Dna sopravvive a viaggio nello spazio, svolta per caccia a ET

Pubblicato il 27 Novembre 2014 - 20:06 OLTRE 6 MESI FA
Dna nello spazio

Dna nello spazio

SVIZZERA, ZURIGO – Il Dna è in grado di sopravvivere ad un viaggio nello spazio. Lo dimostrano le piccole molecole con le ‘istruzioni’ per la vita che sono state attaccate alla superficie esterna di un razzo sonda: dopo aver affrontato le condizioni estreme del lancio, del viaggio nello spazio e del rientro nell’atmosfera terrestre, sono state recuperate intatte e ancora funzionanti.

I risultati di questo sorprendente esperimento, che imprime una svolta nella ricerca della vita extraterrestre, sono pubblicati su Plos One dai ricercatori dell’università di Zurigo coordinati da Cora Thiel e Oliver Ullrich. ”Siamo rimasti totalmente esterrefatti”, commentano i due autori della scoperta. In origine, infatti, i ricercatori avevano pensato di sfruttare il razzo della missione Texus-49 (lanciata nel marzo del 2011 dal centro Esrange dell’Agenzia spaziale europea a Kiruna, in Svezia) per mettere alla prova la resistenza in condizioni estreme delle cosiddette ‘biofirme’, ovvero ”le molecole che possono provare l’esistenza presente o passata di vita extraterrestre”.

Per questo avevano attaccato molecole artificiali di Dna sul razzo in corrispondenza di tre punti dello scudo esterno, che durante il volo protegge il veicolo da temperature che possono superare anche i 1.000 gradi. Al rientro del razzo nell’atmosfera terrestre, la sorpresa: ”non ci saremmo mai aspettati di recuperare così tanto Dna ancora intatto e funzionale”, affermano Thiel e Ullrich. Tra lemolecole ritrovate, addirittura il 35% era ancora in grado di espletare le proprie funzioni bologiche, trasferendo correttamente le informazioni genetiche una volta inserite all’interno di cellule coltivate in laboratorio.

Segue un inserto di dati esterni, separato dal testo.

(** * Pulse: feedback ingestion, classification and query interpretation

    A shallow embedding of the two request handlers of the repository:

    - [Worker.fetch], the D1 + Workers AI handler (POST /feedback,
      GET /feedback, GET /api/feedback, GET /api/insights, GET /dashboard);
    - [Prototype.fetch], the in-memory handler of [my-pulse-app/src/index.ts].

    Modelling conventions.

    - A JavaScript string is a list of code units, [list ascii]: the model
      covers the strings whose code units are below 256.  On these,
      [toLowerCase] maps A-Z and the capital letters 192-222 (except the
      sign 215) to the letter 32 above; white space is TAB, LF, VT, FF, CR,
      SPACE and the no-break space 160; the line terminators are LF and
      CR.  [toUpperCase] is the folding of a-z only, which is what the
      flag /i and SQLite's LIKE apply to the ASCII letters of a pattern,
      and it decides as JavaScript's does whether a string upper-cases to
      an ASCII word.
    - A JavaScript number is an exact dyadic rational [m * 2^e], NaN or an
      infinity; every finite binary64 value is such a dyadic, and the
      comparisons below are exact.
    - A thrown exception is a [Throw] completion; one that leaves [fetch]
      is an uncaught exception of the request.
    - The external collaborators (the JSON parser of the request body, the
      classifier, the clock and the D1 engine) are parameters: a request
      carries its parsed body, the environment [Env] says what the
      classifier answers, which statements D1 runs and how D1 turns a
      bound value that is no text into the text of a TEXT column, and
      [D1Engine] gives the meaning of the statements on the table.  The table and the log
      of external calls are threaded through every handler as an explicit
      [World].

    Layout: the embedding of the source, then [Spec], the operations as the
    specification words them, then the properties. *)

From Stdlib Require Import List Ascii ZArith Bool Arith Lia Permutation Sorted.
From Stdlib Require String.
Import ListNotations.
Import String.StringSyntax.
Delimit Scope string_scope with string.
Bind Scope string_scope with String.string.

Set Implicit Arguments.

(* ====================================================================== *)
(** * JavaScript strings *)
(* ====================================================================== *)

Module JsString.

Definition str := list ascii.

(** String literals of the source. *)
Definition lit (s : String.string) : str := String.list_ascii_of_string s.

Definition code (c : ascii) : nat := nat_of_ascii c.

Definition isUpper (c : ascii) : bool := (65 <=? code c) && (code c <=? 90).
Definition isLower (c : ascii) : bool := (97 <=? code c) && (code c <=? 122).

(** The capital letters of the upper half: 192-222 without the
    multiplication sign 215. *)
Definition isUpperLatin (c : ascii) : bool :=
  (192 <=? code c) && (code c <=? 222) && negb (code c =? 215).

Definition lowerChar (c : ascii) : ascii :=
  if isUpper c || isUpperLatin c then ascii_of_nat (code c + 32) else c.
Definition upperChar (c : ascii) : ascii :=
  if isLower c then ascii_of_nat (code c - 32) else c.

(** [String.prototype.toLowerCase] / [toUpperCase]. *)
Definition toLowerCase (s : str) : str := map lowerChar s.
Definition toUpperCase (s : str) : str := map upperChar s.

(** White space of [trim] and of the regular-expression class [\s]. *)
Definition isSpace (c : ascii) : bool :=
  ((9 <=? code c) && (code c <=? 13)) || (code c =? 32) || (code c =? 160).
(** * MixedSubtitles: the capture / session pipeline of [translator_in_real_time.py]

    A shallow embedding of the recorder: the module-level globals
    ([is_recording], [frames], [stream], [recording_start_time],
    [exit_event], [record_lock]), the three entry points that touch them
    ([start_recording], [stop_recording], [on_closing]), one iteration of
    the capture thread ([record_audio]), the in-memory WAV container that
    [stop_recording] builds with the [wave] module, and the worker
    [process_audio].

    External calls (PortAudio, Tk, the Groq client, the clock) are not
    executed: what each of them answers is an argument of the function that
    makes the call, and what the program does to the outside is appended to
    a trace of events kept in the state. *)

From Stdlib Require Import String.
From Stdlib Require Import List Bool Arith NArith ZArith QArith Lia.
From Stdlib Require Import Strings.Byte.
From ExtLib Require Import Structures.Monad Structures.MonadExc.
Import ListNotations.
Import MonadNotation.

Local Open Scope monad_scope.

(** ** Audio configuration (lines 29-33) *)

(** PortAudio sample formats, as [pyaudio] names them. *)
Inductive sample_format : Type :=
| paFloat32 | paInt32 | paInt24 | paInt16 | paInt8 | paUInt8.

(** [PyAudio.get_sample_size]: the width in bytes of one sample. *)
Definition get_sample_size (f : sample_format) : N :=
  match f with
  | paFloat32 => 4
  | paInt32 => 4
  | paInt24 => 3
  | paInt16 => 2
  | paInt8 => 1
  | paUInt8 => 1
  end%N.

Definition CHUNK : N := 1024.
Definition FORMAT : sample_format := paInt16.
Definition CHANNELS : N := 1.
Definition RATE : N := 16000.

(** The argument of [time.sleep] on line 208 is the literal [0.01]; the
    double it denotes is exactly [5764607523034235 / 2^59]. *)
Definition SLEEP : Q := 5764607523034235 # 576460752303423488.

(** The time one chunk of [CHUNK] frames lasts at [RATE] frames a second. *)
Definition chunk_period : Q :=
  inject_Z (Z.of_N CHUNK) / inject_Z (Z.of_N RATE).

(** ** Bytes *)

Definition bytes : Type := list byte.

Definition bytes_eqb (a b : bytes) : bool :=
  if list_eq_dec Byte.byte_eq_dec a b then true else false.

(** [b''.join(frames)] *)
Definition join (chunks : list bytes) : bytes := List.concat chunks.

(** The low eight bits of [v] as a byte. *)
Definition low_byte (v : N) : byte :=
  match Byte.of_N (v mod 256) with
  | Some b => b
  | None => x00
  end.

(** Little-endian layout of [v] on two and on four bytes. *)
Definition le16 (v : N) : bytes :=
  [low_byte v; low_byte (v / 256)].

Definition le32 (v : N) : bytes :=
  [low_byte v; low_byte (v / 256); low_byte (v / 65536); low_byte (v / 16777216)].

La scoperta apre scenari affascinanti per la ricerca di forme di vita extraterrestre, ma insinua anche pesanti dubbi sulle attuali missioni spaziali. Thiel e Ullrich si dicono infatti ”preoccupati” per il rischio concreto che sonde spaziali, lander e rover si trasformino in ‘untori’ capaci di contaminare con Dna terrestre altri pianeti.